Follow-up after Pediatric Intensive Care Unit Admission From mortality to morbidity

Open Access
Authors
  • E.S.V. de Sonnaville
Supervisors
Cosupervisors
  • H. Knoester
  • M. Königs
Award date 22-09-2023
ISBN
  • 9789463618984
Number of pages 265
Organisations
  • Faculty of Medicine (AMC-UvA)
Abstract
Although the survival rate of children admitted to the Pediatric Intensive Care Unit (PICU) has substantially increased during the past decades, long-term morbidity after PICU admission is a growing concern.

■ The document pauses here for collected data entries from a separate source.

(** * ShutterCalculatorTable: exposure times under stacked ND filters

    A shallow embedding of [src/main.cpp] (namespace [shutter_calculator])
    and the properties of its specification.

    - C++ [int] is a 32-bit two's complement integer, embedded as [Z];
      operations whose result is undefined in C++ (signed overflow, a shift
      count outside the word, a floating-integral conversion out of range)
      return [None].
    - C++ [double] is IEEE 754 binary64, embedded as [spec_float] with the
      operations of [SpecFloat] at precision 53 and maximal exponent 1024,
      so every arithmetic step rounds exactly as the hardware does.
    - [std::string] is [string]; [std::vector<Filter>] and [std::array] are
      lists; the global [combinedFilters] is threaded as explicit state.
    - [std::sort] is embedded as libstdc++ implements it, next to its
      contract. *)

From Stdlib Require Import ZArith Lia Bool List String Ascii.
From Stdlib Require Import DecimalString.
From Stdlib Require Import Floats.SpecFloat.
From Stdlib Require Import Sorting.Sorted Sorting.Permutation.
From Stdlib Require Import Wf_nat.
Import ListNotations.

Open Scope string_scope.
Open Scope Z_scope.

(** ** Machine integers *)

Module Int.

Definition min_int : Z := - 2 ^ 31.
Definition max_int : Z := 2 ^ 31 - 1.

Definition in_range (z : Z) : bool := (min_int <=? z) && (z <=? max_int).

Definition check (z : Z) : option Z := if in_range z then Some z else None.

(** [a + b] on [int]: signed overflow has no defined result. *)
Definition add (a b : Z) : option Z := check (a + b).

(** [1 << n] on [int] (C++20): defined for [0 <= n < 32]; the bit shifted
    into the sign position gives the most negative value. *)
Definition shl1 (n : Z) : option Z :=
  if (0 <=? n) && (n <? 31) then Some (2 ^ n)
  else if n =? 31 then Some min_int
  else None.

End Int.

(** ** Text formatting ([std::format]) *)

Module Fmt.

Fixpoint replicate (n : nat) (c : ascii) : string :=
  match n with
  | O => EmptyString
  | S k => String c (replicate k c)
  end.

(** Right-justify [s] in a field of [w] characters, filling with [c];
    a longer [s] is not truncated. *)
Definition pad_left (w : nat) (c : ascii) (s : string) : string :=
  replicate (w - String.length s) c ++ s.

Definition pad_right (w : nat) (c : ascii) (s : string) : string :=
  s ++ replicate (w - String.length s) c.

(** [{}] on an [int]: decimal digits, a leading [-] when negative. *)
Definition dec (z : Z) : string := NilZero.string_of_int (Z.to_int z).

(** [{:w}] on an [int]: numbers are right-justified with spaces. *)
Definition int_width (w : nat) (z : Z) : string := pad_left w " " (dec z).

(** [{:0w}] on an [int]: zeros go between the sign and the digits. *)
Definition int_zero (w : nat) (z : Z) : string :=
  if z <? 0 then "-" ++ pad_left (w - 1) "0" (dec (- z))
  else pad_left w "0" (dec z).

(** [{:w}] on a [char]: characters are left-justified. *)
Definition char_width (w : nat) (c : ascii) : string :=
  pad_right w " " (String c EmptyString).

(** The seconds mark, code point 34. *)
Definition dquote : string := String (ascii_of_nat 34) EmptyString.

(** [{: >w}] on a string. *)
Definition str_right (w : nat) (s : string) : string := pad_left w " " s.

End Fmt.

(** ** Binary64 floating point *)

Module Double.

Definition prec : Z := 53.
Definition emax : Z := 1024.

Definition double := spec_float.

(** [spec_float] is wider than the format: a binary64 number is one whose
    mantissa and exponent are in canonical position, within range. *)
Definition valid (x : double) : bool := valid_binary prec emax x.

Definition mul : double -> double -> double := SFmul prec emax.
Definition div : double -> double -> double := SFdiv prec emax.
Definition add : double -> double -> double := SFadd prec emax.
Definition sub : double -> double -> double := SFsub prec emax.
Definition leb : double -> double -> bool := SFleb.

(** The double nearest to [m * 2^e]; exact when [m] has at most 53 bits
    and the exponent is in range. *)
Definition make (m e : Z) : double := binary_normalize prec emax m e false.

(** Integral-to-floating conversion of an [int]: always exact. *)
Definition of_int (z : Z) : double := make z 0.

(** The signed mantissa of a finite, non-zero double. *)
Definition smant (s : bool) (m : positive) : Z := cond_Zopp s (Zpos m).

(** Any double with a non-negative exponent is an integer already;
    otherwise the integer below, above, or nearest (halves away from
    zero) is exactly representable, and a zero result keeps the sign of
    the argument. [Z.shiftl z e] with [e < 0] is the floor of
    [z / 2^(-e)]. *)
Definition floor (x : double) : double :=
  match x with
  | S754_finite s m e =>
      if 0 <=? e then x
      else binary_normalize prec emax (Z.shiftl (smant s m) e) 0 s
  | _ => x
  end.

Definition ceil (x : double) : double :=
  match x with
  | S754_finite s m e =>
      if 0 <=? e then x
      else binary_normalize prec emax (- Z.shiftl (- smant s m) e) 0 s
  | _ => x
  end.

Definition round (x : double) : double :=
  match x with
  | S754_finite s m e =>
      if 0 <=? e then x
      else binary_normalize prec emax
             (cond_Zopp s (Z.shiftl (2 * Zpos m + 2 ^ (- e)) (e - 1))) 0 s
  | _ => x
  end.

(** Floating-integral conversion to [int]: truncates toward zero; the
    result is undefined when the truncated value does not fit, and for
    infinities and NaN. *)
Definition to_int (x : double) : option Z :=
  match x with
  | S754_zero _ => Some 0
  | S754_finite s m e => Int.check (cond_Zopp s (Z.shiftl (Zpos m) e))
  | _ => None
  end.

(** The value of a finite double counted in units of [2^-1074], the
    spacing of the subnormal numbers: every valid finite double is a whole
    number of them. Infinities and NaN have no value. *)
Definition units (x : double) : option Z :=
  match x with
  | S754_zero _ => Some 0
  | S754_finite s m e => Some (cond_Zopp s (Zpos m * 2 ^ (e + 1074)))
  | _ => None
  end.

Definition zero : double := S754_zero false.

(** Literals of the source; all are exactly representable. *)
Definition lit_0_25 : double := make 1 (-2).
Definition lit_1_0 : double := make 1 0.
Definition lit_10_0 : double := make 10 0.
Definition lit_30_0 : double := make 30 0.

End Double.

(** ** A small option monad for the partial operations *)

Definition bind {A B : Type} (o : option A) (k : A -> option B) : option B :=
  match o with
  | Some a => k a
  | None => None
  end.

Notation "x <- o ;; k" := (bind o (fun x => k))
  (at level 61, o at next level, right associativity).

(** ** [struct Filter] *)

Record Filter : Type := mkFilter { stops : Z; name : string }.

(** [operator<=>] compares the stop counts only; [std::sort] uses the
    [operator<] synthesised from it. *)
Definition Filter_cmp (a b : Filter) : comparison := stops a ?= stops b.

Definition Filter_lt (a b : Filter) : bool :=
  match Filter_cmp a b with
  | Lt => true
  | _ => false
  end.

(** [operator+] *)
Definition Filter_add (a b : Filter) : option Filter :=
  s <- Int.add (stops a) (stops b) ;;
  Some {| stops := s; name := name a ++ " " ++ name b |}.

(** [Filter::toString] *)
Definition Filter_toString (f : Filter) : string := Fmt.str_right 7 (name f).

(** ** [struct Shutter] *)

Record Shutter : Type := mkShutter { time : Double.double }.

(** [Shutter(initFraction)] *)
Definition Shutter_frac (initFraction : Z) : Shutter :=
  {| time := Double.div Double.lit_1_0 (Double.of_int initFraction) |}.

(** [Shutter(initSeconds, initHundredsMiliseconds)] *)
Definition Shutter_secs (initSeconds initHundredsMiliseconds : Z) : Shutter :=
  {| time := Double.add (Double.of_int initSeconds)
               (Double.div (Double.of_int initHundredsMiliseconds)
                  Double.lit_10_0) |}.

(** [Shutter::doubleToString] *)
Definition doubleToString (input : Double.double) : option string :=
  if Double.leb input Double.lit_0_25 then
    n <- Double.to_int (Double.round (Double.div Double.lit_1_0 input)) ;;
    Some (Fmt.int_width 7 n)
  else if Double.leb input Double.lit_30_0 then
    second <- Double.to_int (Double.floor input) ;;
    leftOver <- Double.to_int
                  (Double.round
                     (Double.mul (Double.sub input (Double.of_int second))
                        (Double.of_int 10))) ;;
    Some (Fmt.int_width 5 second ++ Fmt.dquote ++ Fmt.dec leftOver)
  else
    secondTotal <- Double.to_int (Double.ceil input) ;;
    let minutesTotal := Z.quot secondTotal 60 in
    let seconds := Z.rem secondTotal 60 in
    if minutesTotal <=? 60 then
      Some (Fmt.int_width 2 minutesTotal ++ "' " ++ Fmt.int_zero 2 seconds
              ++ Fmt.dquote)
    else
      let hours := Z.quot minutesTotal 60 in
      let minutes := Z.rem minutesTotal 60 in
      if 99 <? hours then Some (Fmt.char_width 7 "x")
      else Some (Fmt.int_width 2 hours ++ "h " ++ Fmt.int_zero 2 minutes
                   ++ "'").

Meta-analytic techniques were used to quantify intelligence outcome after PICU admission and to explore risk factors for poor intelligence outcome, based on a review of the existing literature. All studied PICU subgroups had lower intelligence compared to controls (range 0.38-0.88 SD). Later year of PICU admission, longer length of PICU stay, female sex and lower survival rates in the studied groups, were related to greater intelligence impairment.
The studies in this thesis that focused on children with a history of invasive mechanical ventilation for bronchiolitis indicate that these children are at risk of adverse long-term neurocognitive functioning, academic performance and health-related quality of life regarding school functioning at 6-12 years of age. The observed adverse intelligence outcome was found to contribute to the observed academic underachievement regarding reading comprehension and arithmetic performance. Contrary to our hypothesis, we found no evidence for a relationship between exposure to sedatives, analgesics, anesthetics or a combination of these drugs and neurocognitive outcomes.
The results of this thesis also show that one-quarter of children with a history of invasive mechanical ventilation for bronchiolitis had adverse long-term pulmonary outcomes at 6-12 years of age. The most frequent diagnosis in these children with morbidity was asthma. In the majority of the children, these adverse pulmonary outcomes had gone previously undetected. The presence of atopic disease in family and/or longer duration of invasive mechanical ventilation were associated with the presence of asthma at follow-up.
At last, this thesis describes the process of successful development and implementation of a structured multidisciplinary follow-up program for patients and their parents after PICU admission in the Emma Children’s Hospital, Amsterdam UMC, the Netherlands.